大人になってわかる魚とソニックの美味さ

8/16

(ALLiSTER)→Sam Fender→PSYCHEDELIC PORN CRUMPETS→The BirthdaySNOW PATROL

 

3年ぶり4度目の出場、ということで暴風吹き荒れる中、俺は幕張の地に降り立った。すっかりジジイになったもんだから感情の波も凪いでしまって、京葉線のボンクラが遅延しても「ふうん」というもんだし、はしゃぐ沢山のお客で改札からメッセまでの道がわちゃわちゃしてても「あっそ」という具合。ジジイになれば、多少のことでは驚かないし、感情は動かない。

俺は一体何しに来たんだ、とも思わなくもないが、のんびりとプレナでクソをかまし、のっそりとメッセへ向かったのだった。

 

ALLiSTER

よっこらしょう、と入場したら、ちょうどジャカスカボンボン。ほとんど終わりそうだったが「せっかくなので」と人いきれの中に紛れ込む。「まさか20年もメロコアやるとは思わなかった」「だいぶ年とったよ」「(観客を見て)お互い様だね」というあんた本当は日本人だろ、というスコットのペラペラ日本語MCが白眉。いやあもうほんとね、ファンも一緒に年重ねられるって幸せなことよね、とらしくないことを思いながらスピッツのチェリーのカバーを背中で聴きつつ退出。俺、忙しいんだよ!

■Sam Fender

同行者に事前に「これいいんじゃない」と勧められて、「いいような気がするね」ということでソニックステージへ。名前がいいじゃない、フェンダーって。声もでかいしバンドの演奏はうまいし音もはっきりわかるし曲自体もいい意味で(こう言えばなんでも済むわけではない)フツー。"THEフツーに良い曲"をフツーにうまい演奏でグッドナイスに聴けるフツーのよろこびよ。同行者の「ジミー伊藤さんに似てるかも」という指摘も悪くない。この"なんかどっかで前に聴いたことあるような"感が今の俺にはちょうどいい。「ヨッ、フェンダー!」とは叫ばなかった。当たりのアクト。

■休憩

同行者とビール飲みながら休憩。今回はキャッシュレスおじさんで現代のIoTをデジタルトランスフォーメーションしようと、Suica一本勝負したのだが、あの、ほら、あの上の通路というか、なんだ、あのほれアレの上のコンコースみたいなところ。あのちょっと缶ビール安く売ってるところあるでしょ、あすこ。あすこは現金ニコニコ払いのみだったので、同行者に非常に自然な態度で支払って(おごって)いただく。

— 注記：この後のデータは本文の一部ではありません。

(** The components a mounted [AvroInput] can reach. *)
Inductive reachable : component -> Prop :=
| reachable_mount p l t w h c :
    mount p l t w h = Return c -> reachable c
| reachable_step c ev c' effs :
    reachable c -> dispatch c ev = Return (c', effs) -> reachable c'.

(** A run of events from a component, with every callback fired. *)
Fixpoint run (c : component) (evs : list event) : outcome (component * list effect) :=
  match evs with
  | [] => Return (c, [])
  | ev :: evs' =>
      (r1 <- dispatch c ev ;;
       r2 <- run r1.1 evs' ;;
       Return (r2.1, r1.2 ++ r2.2))%js
  end.

End Dispatch.

(** The caret of an element lies inside its value. *)
Definition el_ok (el : element) : Prop := 0 <= selectionStart el <= zlen (el_value el).

(** The invariant of reachable components, without the agreement of
    the element's value and the state's (which [onChange] restores). *)
Definition comp_ok (c : component) : Prop :=
  (exists x, suggestionList (state c) = [x]) /\ selectedIndex (state c) = 0 /\
  exists el, textInput c = Some el /\ tag el = p_type (props c) /\ el_ok el.

(** The invariant of reachable components: one suggestion, index 0, the
    element mounted with the caret inside its value, and that value the
    state's value. *)
Definition wf (c : component) : Prop :=
  comp_ok c /\ forall el, textInput c = Some el -> el_value el = value (state c).

(** ** Key presses *)

(** A key press typing the code unit [ch] with key code [code]. *)
Definition type_key (code : Z) (ch : code_unit) : event := KeyPress (mkKeyEvent code [ch]).

Definition space_key : event := KeyPress (mkKeyEvent 32 [cu_space]).

(** A dead key of an international layout (the apostrophe key, code
    222, on US-International), for which UI Events report
    [event.key = "Dead"]. *)
Definition dead_key : event := KeyPress (mkKeyEvent 222 (js "Dead")).

(** ** Concrete data: the two instances of src/src/App.tsx *)

(** An [<input>] with an [onChange] prop, as the first instance in
    src/src/App.tsx. *)
Definition text_props : AvroInputProps := mkProps INPUT [] true false.

(** The second instance of src/src/App.tsx: a [<textarea>] with an
    [onKeyDown] prop and no [onChange]. *)
Definition textarea_props : AvroInputProps := mkProps TEXTAREA [] false true.

Definition text_element (v : jsstr) (caret : Z) : element := mkElement INPUT v caret 0 0 300 20.

(** Just mounted. *)
Definition mounted_text : component :=
  mkComponent (mkState [] [] [[]] 0 0 10) (Some (text_element [] 0)) text_props.

(** ** Lemmas: elements *)

Lemma set_caret_ok (el : element) (n : Z) :
  0 <= n <= zlen (el_value el) -> el_ok (set_caret el n).
Proof. done. Qed.

Lemma insert_text_ok (el el' : element) (t : jsstr) :
  el_ok el -> insert_text el t = Some el' -> el_ok el' /\ tag el' = tag el.
Proof.
  unfold insert_text, el_ok. intros Hc Hins. destruct t as [|a t]; [done|].
  injection Hins as <-. simpl. split; [|done]. zlen_lia.
Qed.

Lemma delete_backward_ok (el el' : element) :
  el_ok el -> delete_backward el = Some el' -> el_ok el' /\ tag el' = tag el.
Proof.
  unfold delete_backward, el_ok. intros Hc Hdel.
  destruct (Z.ltb_spec 0 (selectionStart el)); [|done]. injection Hdel as <-. simpl.
  split; [|done]. zlen_lia.
Qed.

Lemma default_action_ok (el el' : element) (e : keyEvent) :
  el_ok el -> default_action el e = Some el' -> el_ok el' /\ tag el' = tag el.
Proof.
  unfold default_action. intros Hc.
  destruct (keyCode e =? 8); [by apply delete_backward_ok|].
  destruct (keyCode e =? 13); [case_decide; [by apply insert_text_ok|done]|].
  destruct (_ && _); [by apply insert_text_ok|done].
Qed.

(** Re-rendering keeps the caret inside the value and the tag. *)
Lemma rerender_ok (el : element) (s : AvroInputState) (cb : option Z) :
  el_ok el -> (forall n, cb = Some n -> 0 <= n) ->
  exists el', rerender (Some el) s cb = Some el' /\ el_ok el' /\
    el_value el' = value s /\ tag el' = tag el.
Proof.
  unfold el_ok. intros Hc Hcb. simpl. eexists. split; [reflexivity|].
  pose proof (zlen_nonneg (value s)).
  destruct (decide (el_value el = value s)) as [E|E], cb as [n|];
    unfold set_selection; simpl; [..|done].
  - specialize (Hcb n eq_refl). rewrite E in *. repeat split; try done; lia.
  - repeat split; try done; lia.
  - specialize (Hcb n eq_refl). repeat split; try done; lia.
Qed.

Lemma wf_intro (c : component) (x : jsstr) (el : element) :
  suggestionList (state c) = [x] -> selectedIndex (state c) = 0 -> textInput c = Some el ->
  tag el = p_type (props c) -> el_ok el -> el_value el = value (state c) -> wf c.
Proof. intros Hl Hi Hti Ht Hc Hv. split; [split; [eauto|eauto 10]|]. rewrite Hti. by intros ? [= <-]. Qed.

(** A flush with one suggestion, index 0 and a non-negative caret
    callback gives a well-formed component. *)
Lemma flush_wf (c : component) (s : AvroInputState) (cb : option Z) (el : element) :
  textInput c = Some el -> tag el = p_type (props c) -> el_ok el ->
  (exists x, suggestionList s = [x]) -> selectedIndex s = 0 ->
  (forall n, cb = Some n -> 0 <= n) ->
  wf (flush c s cb).
Proof.
  intros Hti Ht Hc Hl Hi Hcb.
  destruct (rerender_ok el s cb Hc Hcb) as (el' & Hre & Hc' & Hv' & Ht').
  unfold flush. split.
  - split; [done|]. split; [done|]. exists el'. cbn. rewrite Hti, Hre. split; [done|]. by rewrite Ht'.
  - cbn. rewrite Hti, Hre. by intros ? [= <-].
Qed.

Lemma array_set0_single (x y : jsstr) : JS.array_set0 [x] y = [y].
Proof. reflexivity. Qed.

#[export] Hint Resolve array_set0_single : avro.


(** ** Preservation, handler by handler *)

Section Props.
Context `{Transliterator} `{TextLayout}.

Lemma handleKeyPress_props (c c1 : component) (e : keyEvent) effs :
  handleKeyPress c e = Return (c1, effs) -> props c1 = props c.
Proof.
  unfold handleKeyPress, updatePosIf, Caret.updateSuggestionPos, commitText. intros Hk.
  outcome_cases Hk; by injection Hk as <- <-.
Qed.

Lemma handleChange_props (c c1 : component) (v : jsstr) :
  handleChange c v = Return c1 -> props c1 = props c.
Proof.
  unfold handleChange, updatePosIf, Caret.updateSuggestionPos. intros Hc.
  outcome_cases Hc; by injection Hc as <-.
Qed.

Lemma fire_change_props (c c' : component) (el : element) :
  fire_change c el = Return c' -> props c' = props c.
Proof. unfold fire_change. intros Hc. by apply handleChange_props in Hc. Qed.

(** No event changes the props. *)
Lemma dispatch_props (c c' : component) (ev : event) effs :
  dispatch c ev = Return (c', effs) -> props c' = props c.
Proof.
  intros Hd. destruct ev as [e| |v|v k|n]; cbn [dispatch] in Hd.
  - destruct (handleKeyPress c e) as [[c1 effs1]|] eqn:Hk; [|done]. cbn [bind_outcome] in Hd.
    apply handleKeyPress_props in Hk. rewrite <- Hk.
    destruct (textInput c1); [|by injection Hd as <-].
    destruct (bool_decide _); [by injection Hd as <-|].
    destruct (default_action _ _); [|by injection Hd as <-].
    destruct (fire_change _ _) as [c2|] eqn:Hc; [|done].
    injection Hd as <-. by apply fire_change_props in Hc.
  - case_decide; by injection Hd as <-.
  - destruct (textInput c); [|done]. cbn [deref bind_outcome] in Hd.
    destruct (fire_change _ _) as [c2|] eqn:Hc; [|done].
    injection Hd as <-. by apply fire_change_props in Hc.
  - destruct (textInput c); [|done]. cbn [deref bind_outcome] in Hd.
    destruct (fire_change _ _) as [c2|] eqn:Hc; [|done].
    injection Hd as <-. by apply fire_change_props in Hc.
  - destruct (textInput c); [|done]. by injection Hd as <-.
Qed.

Lemma run_props (c c' : component) (evs : list event) effs :
  run c evs = Return (c', effs) -> props c' = props c.
Proof.
  revert c effs. induction evs as [|ev evs IH]; intros c effs Hr; simpl in Hr.
  - by injection Hr as <- _.
  - destruct (dispatch c ev) as [[c1 effs1]|] eqn:Hd; simpl in Hr; [|done].
    destruct (run c1 evs) as [[c2 effs2]|] eqn:Hr2; simpl in Hr; [|done].
    injection Hr as <- _. rewrite (IH _ _ Hr2). by eapply dispatch_props.
Qed.

End Props.

Section Preservation.
Context `{Transliterator} `{TextLayout}.

Lemma getStackRange_nonneg (stack value : jsstr) (sel : Z) :
  0 <= sel -> 0 <= Stack.getStackRange stack value sel.
Proof. intros Hs. unfold Stack.getStackRange. destruct (0 <? zlen stack); [apply zlen_nonneg|done]. Qed.

(** With one suggestion at index 0, the commit text is computed and the
    new caret offset is not negative. *)
Lemma commitText_ok (s : AvroInputState) (x : jsstr) (sel : Z) :
  suggestionList s = [x] -> selectedIndex s = 0 -> 0 <= sel ->
  exists fv n, commitText s sel = Return (fv, n) /\ 0 <= n.
Proof.
  intros Hl Hi Hsel. unfold commitText. cbv zeta.
  destruct (_ && _).
  - rewrite Hl, Hi. simpl. do 2 eexists. split; [reflexivity|].
    pose proof (zlen_nonneg x). pose proof (zlen_nonneg (JS.slice (JS.substring (value s) 0 sel) 0 (- zlen (stack s)))). lia.
  - do 2 eexists. split; [reflexivity|]. by apply getStackRange_nonneg.
Qed.

Lemma handleChange_wf (c : component) (v : jsstr) :
  comp_ok c -> exists c', handleChange c v = Return c' /\ wf c'.
Proof.
  intros ([x Hl] & Hi & el & Hti & Ht & Hc).
  unfold handleChange, updatePosIf, Caret.updateSuggestionPos. rewrite Hti, Hl.
  destruct (bool_decide _); simpl; eexists; (split; [reflexivity|]);
    (eapply flush_wf; [exact Hti|done|done|simpl; eauto|done|done]).
Qed.

Lemma fire_change_wf (c : component) (el : element) :
  comp_ok c -> el_ok el -> tag el = p_type (props c) ->
  exists c', fire_change c el = Return c' /\ wf c'.
Proof.
  intros (Hl & Hi & _) Hc Ht. apply handleChange_wf.
  split; [done|]. split; [done|]. by exists el.
Qed.

(** An edit of the surface that leaves the caret inside the new value
    is handled by [onChange] to a component with the invariant. *)
Lemma edit_wf (c : component) (el : element) (v : jsstr) (k : Z) :
  comp_ok c -> textInput c = Some el -> 0 <= k <= zlen v ->
  exists c', fire_change c (set_caret (set_value el v) k) = Return c' /\ wf c'.
Proof.
  intros Hok Hti Hk. pose proof Hok as (_ & _ & el0 & Hti0 & Ht & _).
  rewrite Hti in Hti0. injection Hti0 as <-. by apply fire_change_wf.
Qed.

休憩しながらこの日のタイムテーブルのクソさを非難しつつ、「B'zとは想像上の生き物である」「B'zなんて本当はいないんだよ」という話をする。

■PSYCHEDELIC PORN CRUMPETS

名前イズグッド、と思っていたのでほぼ事前知識なしで拝聴。でけえ声でやけに豪勢なマイクチェックを見終えると、ロン毛5人衆がずんずん登場。暑くないんかしらん、と心配しているとステージから襲い掛かってくる轟音にのけぞる。ソー気持ちよくてグッド。これも当たりのアクト。サイケ、というか轟音×シューゲイザー×HMという感じ。こうやって何かに例えると途端に面白くなくなるからよくないですね。最後まで見届けて小走りでソニックステージへ。俺、忙しいんだよ!

The Birthday

内容云々よりもタイムテーブルよ。ほぼカブりでWEEZERとエンドリケリというか堂本剛というかやはりエンドリケリというか前はエンドリケリエンドリケリて2回繰り返してなかったっけ、という配置。どういうつもりなんだ、ええおい。同行者にウィーのザーは任せ、俺はガンバレニッポンというモード。なんにしろビーチステージ自体が中止なので堂本は観られないし、まあ、あんま言うとあれだけど観に行くつもりもなかったけど、やっぱ気にはなるじゃない。普通に生きててジャニーズのライブなんてなかなか見られないもの。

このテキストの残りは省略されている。